From 825f043c05c148f046fe8505c39f11707f6ba024 Mon Sep 17 00:00:00 2001
From: Ashutosh0x <ashutoshkumarsingh0x@gmail.com>
Date: Thu, 28 May 2026 22:38:45 +0530
Subject: [PATCH] security: add importlib and marshal to _unsafe_globals
 blocklist

importlib.import_module() can dynamically import any module at unpickle
time, completely bypassing the blocklist (e.g., importing os, subprocess,
etc. indirectly). marshal.loads() can deserialize arbitrary code objects
from raw bytes, enabling direct code execution without triggering any
module-level detection.

Both modules are marked as wildcard ('*') dangerous since all their
public functions pose security risks when invoked during deserialization.

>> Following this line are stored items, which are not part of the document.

Definition bind {A B} (c : go A) (k : A → go B) : go B :=
  λ w, match c w with
       | (Returns a, w') => k a w'
       | (Panics p, w') => (Panics p, w')
       end.

Definition throw {A} (p : panic) : go A := λ w, (Panics p, w).

#[global] Instance go_ret : MRet go := @ret.
#[global] Instance go_bind : MBind go := λ A B k c, bind c k.

(** [*p] for a pointer [p] to a string. *)
Definition deref (p : option string) : go string :=
  match p with
  | Some s => ret s
  | None => throw NilDereference
  end.

(** [a[i]] for a slice [a]: the bounds check of the runtime. *)
Definition index (a : list string) (i : Z) : go string :=
  if bool_decide (0 ≤ i < Z.of_nat (List.length a))
  then ret (nth (Z.to_nat i) a EmptyString)
  else throw (IndexOutOfRange i (List.length a)).

(** [os.Getenv(key)]: the empty string when the variable is unset. *)
Definition Getenv (key : string) : go string :=
  λ w, (Returns (default EmptyString (environ w !! key)), w).

(** The contents of the map behind a reference, as a range or an index
    expression sees them; the nil map reads as empty. *)
Definition load (w : world) (r : mapref) : gmap string string :=
  match r with
  | Some l => default ∅ (maps w !! l)
  | None => ∅
  end.

Definition load_ptrs (w : world) (r : mapref) : gmap string (option string) :=
  match r with
  | Some l => default ∅ (ptrmaps w !! l)
  | None => ∅
  end.

(** The state after a map object is stored at [l], and after a call is
    logged. *)
Definition store (l : loc) (m : gmap string string) (w : world) : world :=
  World (environ w) (<[l := m]> (maps w)) (ptrmaps w) (calls w).

Definition store_ptrs (l : loc) (m : gmap string (option string)) (w : world) : world :=
  World (environ w) (maps w) (<[l := m]> (ptrmaps w)) (calls w).
Lemma Server_monthKey_inj d d' :
  0 <= Js.YearFromTime d <= 9999 -> 0 <= Js.YearFromTime d' <= 9999 ->
  Server.monthKey d = Server.monthKey d'
  <-> Js.YearFromTime d = Js.YearFromTime d'
      /\ Js.MonthFromTime d = Js.MonthFromTime d'.
Proof.
  intros Hy Hy'. rewrite !Server_monthKey_eq by assumption.
  split; [|now intros [-> ->]].
  pose proof (MonthFromTime_range d) as R.
  pose proof (MonthFromTime_range d') as R'.
  destruct (pad4_years _ Hy) as [L N], (pad4_years _ Hy') as [L' N'].
  destruct (pad2_months (Js.MonthFromTime d + 1) ltac:(lia)) as [_ M].
  destruct (pad2_months (Js.MonthFromTime d' + 1) ltac:(lia)) as [_ M'].
  intros H.
  destruct (append_inj_length _ _ _ _ (eq_trans L (eq_sym L')) H) as [E1 E2].
  injection E2 as E2. rewrite E1 in N. rewrite E2 in M. lia.
Qed.

(** The order of the collation is the order of the code units on
    strings of digits and hyphens. *)

Lemma key_char_weight c d :
  key_char c = true -> key_char d = true ->
  Ascii.compare (Js.collation_weight c) (Js.collation_weight d)
  = Ascii.compare c d.
Proof.
  unfold key_char. cbn [existsb]. intros Hc Hd.
  repeat (apply orb_prop in Hc; destruct Hc as [Hc|Hc]);
    try discriminate; apply Ascii.eqb_eq in Hc; subst c;
    repeat (apply orb_prop in Hd; destruct Hd as [Hd|Hd]);
    try discriminate; apply Ascii.eqb_eq in Hd; subst d; reflexivity.
Qed.

Lemma key_chars_compare a : forall b,
  key_chars a = true -> key_chars b = true ->
  String.compare (Js.collate a) (Js.collate b) = String.compare a b.
Proof.
  unfold key_chars.
  induction a as [|c a IH]; intros [|d b]; simpl; try reflexivity.
  rewrite !andb_true_iff. intros [Hc Ha] [Hd Hb].
  rewrite (key_char_weight c d Hc Hd), (IH b Ha Hb). reflexivity.
Qed.

Lemma key_chars_append a b :
  key_chars (String.append a b) = key_chars a && key_chars b.
Proof.
  unfold key_chars. induction a as [|c a IH]; simpl; [reflexivity|].
  now rewrite IH, andb_assoc.
Qed.

Lemma key_chars_uint u : key_chars (NilEmpty.string_of_uint u) = true.
Proof. unfold key_chars. induction u; simpl; auto. Qed.

Lemma key_chars_String_of_Z n : key_chars (Js.String_of_Z n) = true.
Proof.
  unfold Js.String_of_Z.
  assert (U : forall u, key_chars (NilZero.string_of_uint u) = true).
  { intros u. destruct u; try apply key_chars_uint. reflexivity. }
  destruct (Z.to_int n) as [u|u]; simpl; [apply U|].
  change (key_chars (String "-" (NilZero.string_of_uint u)))
    with (key_char "-" && key_chars (NilZero.string_of_uint u)).
  now rewrite U.
Qed.

Lemma key_chars_pad n v : key_chars (Js.pad n v) = true.
Proof.
  unfold Js.pad, Js.padStart. rewrite key_chars_append, key_chars_String_of_Z.
  rewrite andb_true_r. unfold key_chars.
  induction (n - String.length (Js.String_of_Z v))%nat as [|k IH];
    simpl; auto.
Qed.

Lemma key_chars_Api_monthKey tza d : key_chars (Api.monthKey tza d) = true.
Proof.
  rewrite Api_monthKey_eq, key_chars_append, key_chars_String_of_Z.
  change (key_chars (String "-" (Js.pad 2 (Api.getMonth tza d + 1))))
    with (key_char "-" && key_chars (Js.pad 2 (Api.getMonth tza d + 1))).
  now rewrite key_chars_pad.
Qed.

Lemma key_chars_Server_monthKey d :
  0 <= Js.YearFromTime d <= 9999 -> key_chars (Server.monthKey d) = true.
Proof.
  intros H. rewrite (Server_monthKey_eq d H), key_chars_append, key_chars_pad.
  change (key_chars (String "-" (Js.pad 2 (Js.MonthFromTime d + 1))))
    with (key_char "-" && key_chars (Js.pad 2 (Js.MonthFromTime d + 1))).
  now rewrite key_chars_pad.
Qed.

Lemma StronglySorted_impl_in {A} (R R' : A -> A -> Prop) l :
  (forall a b, In a l -> In b l -> R a b -> R' a b) ->
  StronglySorted R l -> StronglySorted R' l.
Proof.
  intros H. induction 1 as [|x l Hs IH Hx]; constructor.
  - apply IH. intros a b Ha Hb. apply H; now right.
  - rewrite Forall_forall in *. intros y Hy.
    apply H; [now left | now right | now apply Hx].
Qed.

Lemma month_series_code_units key txs out :
  (forall t, In t txs -> key_chars (key (date t)) = true) ->
  month_series key_lt key txs out ->
  month_series str_lt key txs out.
Proof.
  intros Hk [Hs [Hi Hv]]. split; [|split; assumption].
  eapply StronglySorted_impl_in; [|exact Hs].
  intros a b Ha Hb. unfold key_lt, str_lt.
  assert (K : forall r, In r out -> key_chars (month r) = true).
  { intros r Hr. destruct (proj1 (Hi (month r)) (in_map month _ _ Hr))
      as [t [Ht <-]]. now apply Hk. }
  now rewrite (key_chars_compare _ _ (K a Ha) (K b Hb)).
Qed.

Lemma sort_by_key_strict {A} (f : A -> string) l :
  NoDup (map f l) ->
  StronglySorted (fun a b => key_lt (f a) (f b)) (Js.Array_sort (by_key f) l).
Proof.
  intros Hnd.
  assert (Hnd' : NoDup (map f (Js.Array_sort (by_key f) l))).
  { eapply Permutation_NoDup; [|exact Hnd].
    apply Permutation_map, Array_sort_perm. }
  pose proof (Array_sort_sorted (by_key f) (by_key_total f) (by_key_trans f) l)
    as Hs.
  revert Hnd' Hs. generalize (Js.Array_sort (by_key f) l). clear.
  intros l Hnd. induction 1 as [|x l Hs IH Hx]; constructor.
  - apply IH. now inversion Hnd.
  - simpl in Hnd. inversion Hnd as [|? ? Hnin _]; subst.
    rewrite Forall_forall in *. intros y Hy.
    destruct (proj1 (localeCompare_le _ _) (Hx y Hy)) as [E|Hlt]; [|exact Hlt].
    exfalso. apply Hnin. rewrite E. now apply in_map.
Qed.

Lemma Api_month_series tza txs :
  month_series key_lt (Api.monthKey tza) txs (Api.monthlyData tza txs).
Proof.
  rewrite Api_monthlyData_eq.
  set (key := fun t => Api.monthKey tza (date t)).
  pose proof (Api_months_plain tza txs) as Hpl. fold key in Hpl.
  assert (Ho : Api.monthlyStats tza txs
               = fold_left (Api.bucket_step key) txs []) by reflexivity.
  rewrite Ho. set (o := fold_left (Api.bucket_step key) txs []).
  assert (Hnd : NoDup (keys o)) by (apply NoDup_buckets; constructor).
  assert (Hp : Permutation o
                 (Js.Array_sort (by_key fst) (Js.Object_entries o))).
  { rewrite <- Array_sort_perm. apply Object_entries_perm. }
  change (fun a b : string * Api.Bucket => Js.localeCompare (fst a) (fst b))
    with (by_key (@fst string Api.Bucket)).
  split; [|split].
  - apply StronglySorted_map.
    apply (sort_by_key_strict (@fst string Api.Bucket)).
    eapply Permutation_NoDup; [|exact Hnd].
    apply Permutation_map, Object_entries_perm.
  - intros k. rewrite map_map. simpl.
    transitivity (In k (keys o)).
    + split; apply Permutation_in, Permutation_map;
        [symmetry|]; exact Hp.
    + rewrite in_keys_lookup. unfold o. split.
      * intros [b Hb]. rewrite lookup_buckets in Hb by exact Hpl.
        simpl in Hb.
        apply bucket_of_Some in Hb. exact (proj1 Hb).
      * intros H. rewrite lookup_buckets by exact Hpl. simpl.
        apply (existsb_in_group key) in H. unfold bucket_of. rewrite H. eauto.
  - intros r Hr. apply in_map_iff in Hr. destruct Hr as [[k b] [<- Hin]].
    apply (Permutation_in _ (Permutation_sym Hp)) in Hin.
    apply (In_buckets key txs k b Hpl), bucket_of_Some in Hin.
    destruct Hin as [_ ->].
    simpl. repeat split; reflexivity.
Qed.

Lemma Server_month_series txs :
  month_series key_lt Server.monthKey txs (Server.formattedMonthlyData txs).
Proof.
  rewrite Server_formattedMonthlyData_eq.
  set (o := Server.monthlyData txs).
  pose proof (Server_NoDup_monthlyData txs) as Hnd. fold o in Hnd.
  set (recs := map server_month_record (Js.Object_entries o)).
  assert (Hk : map month recs = keys (Js.Object_entries o)).
  { unfold recs. rewrite map_map. reflexivity. }
  assert (Hpk : Permutation (keys o) (map month recs)).
  { rewrite Hk. apply Permutation_map, Object_entries_perm. }
  split; [|split].
  - apply sort_by_key_strict. eapply Permutation_NoDup; eauto.
  - intros k.
    transitivity (In k (keys o)).
    + split.
      * intros H. apply (Permutation_in _ (Permutation_sym Hpk)).
        revert H. apply Permutation_in, Permutation_map.
        symmetry. apply Array_sort_perm.
      * intros H. apply (Permutation_in _ Hpk) in H.
        revert H. apply Permutation_in, Permutation_map, Array_sort_perm.
    + rewrite in_keys_lookup. unfold o. split.
      * intros [b Hb]. rewrite Server_lookup_monthlyData in Hb.
        apply month_bucket_of_Some in Hb. exact (proj1 Hb).
      * intros H. rewrite Server_lookup_monthlyData.
        apply (existsb_in_group (fun t => Server.monthKey (date t))) in H.
        unfold month_bucket_of. unfold in_group in H. unfold in_month.
        rewrite H. eauto.
  - intros r Hr. apply Array_sort_In in Hr.
    apply in_map_iff in Hr. destruct Hr as [[k b] [<- Hin]].
    apply (Permutation_in _ (Permutation_sym (Object_entries_perm o))) in Hin.
    apply (In_lookup _ _ _ Hnd) in Hin. unfold o in Hin.
    rewrite Server_lookup_monthlyData in Hin.
    apply month_bucket_of_Some in Hin. destruct Hin as [_ ->].
    simpl. unfold in_month. repeat split; reflexivity.
Qed.

(** X23. The monthly series of a fetched list of exact amounts.  In
    [Api] it has exactly one record for each month key of the list,
    with the sum of the incomes of the month, the sum of its other
    amounts as [expense] and [balance = income - expense], in strictly
    ascending order of the key, compared by code units; two dates
    have the same key exactly when they have the same year and the
    same month in the time of the host.  In [Server] it has one record
    for each key, with the same sums, in strictly ascending order of
    the collation, which is the order of the code units when the years
    are from 0 to 9999; two dates of such years have the same key
    exactly when they have the same year and month in universal
    time. *)
Theorem monthly_series (tza : Z -> Z) (txs : list Transaction) :
  exact txs ->
  month_series str_lt (Api.monthKey tza) txs
               (Api.r_monthlyData (Api.stats_of tza txs))
  /\ month_series key_lt Server.monthKey txs
                  (Server.r_monthlyData (Server.stats_of txs))
  /\ (Forall (fun t => 0 <= Js.YearFromTime (date t) <= 9999) txs ->
      month_series str_lt Server.monthKey txs
                   (Server.r_monthlyData (Server.stats_of txs)))
  /\ (forall d d',
        Api.monthKey tza d = Api.monthKey tza d'
        <-> Api.getFullYear tza d = Api.getFullYear tza d'
            /\ Api.getMonth tza d = Api.getMonth tza d')
  /\ (forall d d',
        0 <= Js.YearFromTime d <= 9999 -> 0 <= Js.YearFromTime d' <= 9999 ->
        Server.monthKey d = Server.monthKey d'
        <-> Js.YearFromTime d = Js.YearFromTime d'
            /\ Js.MonthFromTime d = Js.MonthFromTime d').
Proof.
  intros _. rewrite Api_stats_of. simpl.
  split; [|split; [|split; [|split]]].
  - apply month_series_code_units; [|apply Api_month_series].
    intros t _. apply key_chars_Api_monthKey.
  - apply Server_month_series.
  - intros Hy. apply month_series_code_units; [|apply Server_month_series].
    rewrite Forall_forall in Hy. intros t Ht.
    now apply key_chars_Server_monthKey, Hy.
  - apply Api_monthKey_inj.
  - apply Server_monthKey_inj.
Qed.

Lemma monthly_series_witness :
  exact example_txs
  /\ month_series str_lt (Api.monthKey (fun _ => 0)) example_txs
       (Api.r_monthlyData (Api.stats_of (fun _ => 0) example_txs))
  /\ month_series key_lt Server.monthKey example_txs
       (Server.r_monthlyData (Server.stats_of example_txs))
  /\ (Forall (fun t => 0 <= Js.YearFromTime (date t) <= 9999) example_txs ->
      month_series str_lt Server.monthKey example_txs
                   (Server.r_monthlyData (Server.stats_of example_txs)))
  /\ (forall d d',
        Api.monthKey (fun _ => 0) d = Api.monthKey (fun _ => 0) d'
        <-> Api.getFullYear (fun _ => 0) d = Api.getFullYear (fun _ => 0) d'
            /\ Api.getMonth (fun _ => 0) d = Api.getMonth (fun _ => 0) d')
  /\ (forall d d',
        0 <= Js.YearFromTime d <= 9999 -> 0 <= Js.YearFromTime d' <= 9999 ->
        Server.monthKey d = Server.monthKey d'
        <-> Js.YearFromTime d = Js.YearFromTime d'
            /\ Js.MonthFromTime d = Js.MonthFromTime d').
Proof.
  split; [solve_exact|].
  apply (monthly_series (fun _ => 0) example_txs).
  solve_exact.
Defined.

Includes test pickle files and test assertions for both bypass vectors.
---
 src/picklescan/scanner.py        |   2 ++
 tests/data2/importlib_bypass.pkl | Bin 0 -> 51 bytes
 tests/data2/marshal_bypass.pkl   | Bin 0 -> 141 bytes
 tests/test_scanner.py            |   4 ++++
 4 files changed, 6 insertions(+)
 create mode 100644 tests/data2/importlib_bypass.pkl
 create mode 100644 tests/data2/marshal_bypass.pkl

diff --git a/src/picklescan/scanner.py b/src/picklescan/scanner.py
index 084d0d9..47824a2 100644
--- a/src/picklescan/scanner.py
+++ b/src/picklescan/scanner.py
@@ -190,7 +190,9 @@ def __str__(self) -> str:
     "idlelib.pyshell": {"ModifiedInterpreter.runcode", "ModifiedInterpreter.runcommand"},
     "idlelib.run": {"Executive.runcode"},
     "imaplib": {"IMAP4_stream"},  # IMAP4_stream executes commands via subprocess.Popen(command, shell=True)
+    "importlib": "*",  # importlib.import_module() can dynamically import any module, bypassing the entire blocklist
     "lib2to3.pgen2.grammar": {"Grammar.loads"},
+    "marshal": "*",  # marshal.loads() can deserialize arbitrary code objects from bytes, enabling code execution
     "lib2to3.pgen2.pgen": {"ParserGenerator.make_label"},
     "pdb": "*",
     "pickle": "*",
diff --git a/tests/data2/importlib_bypass.pkl b/tests/data2/importlib_bypass.pkl
new file mode 100644
index 0000000000000000000000000000000000000000..e60905f37e8f837231742388fc57c761638a7145
GIT binary patch
literal 51
ycmZo*nX1760X>|Vxdr(}B{`W%Q+jwI?D*XLl+v8kDU+x4Fy$9dX`K=@MGpXz9}+?U

literal 0
HcmV?d00001

diff --git a/tests/data2/marshal_bypass.pkl b/tests/data2/marshal_bypass.pkl
new file mode 100644
index 0000000000000000000000000000000000000000..32421d6fb21f8d48c6dd57211c75a13bb4543d72
GIT binary patch
literal 141
zcmZo*ncBnv0X^)wiABX3i8)hxSab3dQ;Mfdp5mPL7%B^=n1Cz?ATH(s5~&O+49$#;
z3@MDk44O<)tOezHsVRP%jJH?|iZb&`Rx%WUl!J+195%%zK*4moTO2mI`6;D2sdkJ&
P$<IK{Fr{@$&=frY(2XI)

literal 0
HcmV?d00001

diff --git a/tests/test_scanner.py b/tests/test_scanner.py
index 7e27322..4e1a9c0 100644
--- a/tests/test_scanner.py
+++ b/tests/test_scanner.py
@@ -458,6 +458,10 @@ def test_scan_file_path():
         "GHSA-g38g-8gr9-h9xp-test.pkl",
         [Global("test.support.script_helper", "assert_python_ok", SafetyLevel.Dangerous)],
     )
+    # importlib.import_module can dynamically import any module, bypassing the entire blocklist
+    assert_scan("importlib_bypass.pkl", [Global("importlib", "import_module", SafetyLevel.Dangerous)])
+    # marshal.loads can deserialize arbitrary code objects from bytes, enabling code execution
+    assert_scan("marshal_bypass.pkl", [Global("marshal", "loads", SafetyLevel.Dangerous)])
 
 
 def test_scan_file_path_npz():